Up to and including the line with "#[local] Opaque hexdigest.", output the records exactly as they appear.

Saved entries
# # # # # # #

Example demo_length : length (events demo) = 2.
Proof. vm_compute. reflexivity. Qed.
Example demo_head : chain_head (events demo) = chain_head (events shuffled).
Proof. vm_compute. reflexivity. Qed.
Lemma demo_reachable : LedgerSpec.reachable hexdigest Some (Some verifying_key) demo.
Proof.
  do 2 apply LedgerSpec.append_proposed_reachable. apply LedgerSpec.reachable_new.
Qed.
(** Two sets of texts without a collision, decided. *)
Definition collision_freeb (ts ts' : list string) : bool :=
  let hs := (fun s => (s, hexdigest s)) <$> ts in
  let hs' := (fun s => (s, hexdigest s)) <$> ts' in
  forallb (fun p => forallb (fun q => negb (String.eqb p.2 q.2) || String.eqb p.1 q.1) hs') hs
  && forallb (fun p => negb (String.eqb p.2 genesis_ledger_hash)) (hs ++ hs').
#[local] Opaque hexdigest.
Lemma collision_freeb_spec ts ts' : collision_freeb ts ts' = true -> LedgerSpec.collision_free hexdigest ts ts'.
Proof.
  unfold collision_freeb. rewrite andb_true_iff, !forallb_Forall_true, <- fmap_app, !Forall_fmap, !list.Forall_forall.
  intros [H1 H2]. split.
  - intros s s' Hs Hs' E. specialize (H1 s Hs). unfold compose in *; cbn [fst snd] in H1. rewrite forallb_Forall_true, Forall_fmap, list.Forall_forall in H1.
    specialize (H1 s' Hs'). unfold compose in *; cbn [fst snd] in H1. rewrite E, String.eqb_refl in H1. by apply String.eqb_eq.
  - intros s Hs E. specialize (H2 s Hs). unfold compose in *; cbn [fst snd] in H2. by rewrite E, String.eqb_refl in H2.
Qed.

#[local] Transparent hexdigest.

(** *** Claims on the ledger *)

(** Whatever is appended to a ledger that verifies signatures, in whatever order
    and with whatever failures between, [verify_chain] answers [True] on exactly the
    ranges that lie within the ledger: no record that was let in fails a later audit, and
    an empty or out-of-range audit is refused. *)
Theorem ledger_verifies sha256_hex b64decode verify l from to :
  LedgerSpec.reachable sha256_hex b64decode (Some verify) l ->
  (verify_chain sha256_hex b64decode from to l).1
  = Ok ((1 <=? from) && (from <=? to) && (to <=? Z.of_nat (length (events l))))%Z.
Proof. intros H. eapply LedgerSpec.verify_chain_spec, LedgerSpec.reachable_well_formed, H. Qed.
Lemma ledger_verifies_witness : (verify_chain hexdigest Some 1 2 demo).1 = Ok true.
Proof. rewrite (ledger_verifies hexdigest Some verifying_key demo 1 2 demo_reachable). vm_compute. reflexivity. Defined.

(** C19. The ledger is tamper-evident: take any two stored ledgers, however they came to
    be, that both pass a full audit and end in the same record hash.  Unless SHA-256
    collides on the texts they hash, they have the same number of records with, one by
    one, the same kind, actor, target, time, sequence number, causal predecessors, tool
    receipt and links, and the same payload up to the order of its keys. *)
Theorem ledger_tamper_evident sha256_hex b64decode verify verify' l l' :
  verifying l = Some verify -> verifying l' = Some verify' ->
  (verify_chain sha256_hex b64decode 1 (Z.of_nat (length (events l))) l).1 = Ok true ->
  (verify_chain sha256_hex b64decode 1 (Z.of_nat (length (events l'))) l').1 = Ok true ->
  LedgerSpec.collision_free sha256_hex (LedgerSpec.texts (events l)) (LedgerSpec.texts (events l')) ->
  chain_head (events l) = chain_head (events l') ->
  Forall2 LedgerSpec.same_record (events l) (events l').
Proof.
  intros Hv Hv' H H' Hc Hh. apply (LedgerSpec.verify_all_spec sha256_hex b64decode _ _ Hv) in H as (? & ? & _).
  apply (LedgerSpec.verify_all_spec sha256_hex b64decode _ _ Hv') in H' as (? & ? & _).
  by apply (LedgerSpec.same_head_same_chain sha256_hex).
Qed.
Lemma ledger_tamper_evident_witness : Forall2 LedgerSpec.same_record (events demo) (events shuffled).
Proof.
  apply (ledger_tamper_evident hexdigest Some verifying_key verifying_key demo shuffled);
    [vm_compute; reflexivity..|apply collision_freeb_spec; vm_compute; reflexivity|exact demo_head].
Defined.
(** A record whose id is taken is accepted; looking the id up then answers the later
    record, and the earlier one stays in the chain without being found by its id. *)
Example duplicate_id_shadows :
  let l := put (proposal "agent-c" [] []) "e1" demo in
  length (events l) = 3 /\ actor_entity_id <$> get_event demo "e1" = Some "agent-a"
  /\ actor_entity_id <$> get_event l "e1" = Some "agent-c"
  /\ (verify_chain hexdigest Some 1 3 l).1 = Ok true.
Proof. vm_compute. done. Qed.
(** An id is not part of what is hashed: a record under another id passes the audit. *)
Example renamed_event_verifies :
  let rename e := {| event_id := "forged"; kind := kind e; actor_entity_id := actor_entity_id e;
    target_entity_id := target_entity_id e; payload := payload e; timestamp := timestamp e;
    sequence_number := sequence_number e; upstream_event_ids := upstream_event_ids e;
    previous_ledger_hash := previous_ledger_hash e; payload_sha256 := payload_sha256 e; record_hash := record_hash e;
    pq_signature_b64 := pq_signature_b64 e; pq_signing_key_id := pq_signing_key_id e;
    pq_signature_algorithm := pq_signature_algorithm e; tool_receipt_id := tool_receipt_id e |} in
  let l := {| events := rename <$> events demo; index := ∅; verifying := Some verifying_key; warned_no_verification := false |} in
  (verify_chain hexdigest Some 1 2 l).1 = Ok true.
Proof. vm_compute. done. Qed.
End LedgerRuns.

# # # # # # #

### Task response
Example demo_length : length (events demo) = 2.
Proof. vm_compute. reflexivity. Qed.
Example demo_head : chain_head (events demo) = chain_head (events shuffled).
Proof. vm_compute. reflexivity. Qed.
Lemma demo_reachable : LedgerSpec.reachable hexdigest Some (Some verifying_key) demo.
Proof.
  do 2 apply LedgerSpec.append_proposed_reachable. apply LedgerSpec.reachable_new.
Qed.
(** Two sets of texts without a collision, decided. *)
Definition collision_freeb (ts ts' : list string) : bool :=
  let hs := (fun s => (s, hexdigest s)) <$> ts in
  let hs' := (fun s => (s, hexdigest s)) <$> ts' in
  forallb (fun p => forallb (fun q => negb (String.eqb p.2 q.2) || String.eqb p.1 q.1) hs') hs
  && forallb (fun p => negb (String.eqb p.2 genesis_ledger_hash)) (hs ++ hs').
#[local] Opaque hexdigest.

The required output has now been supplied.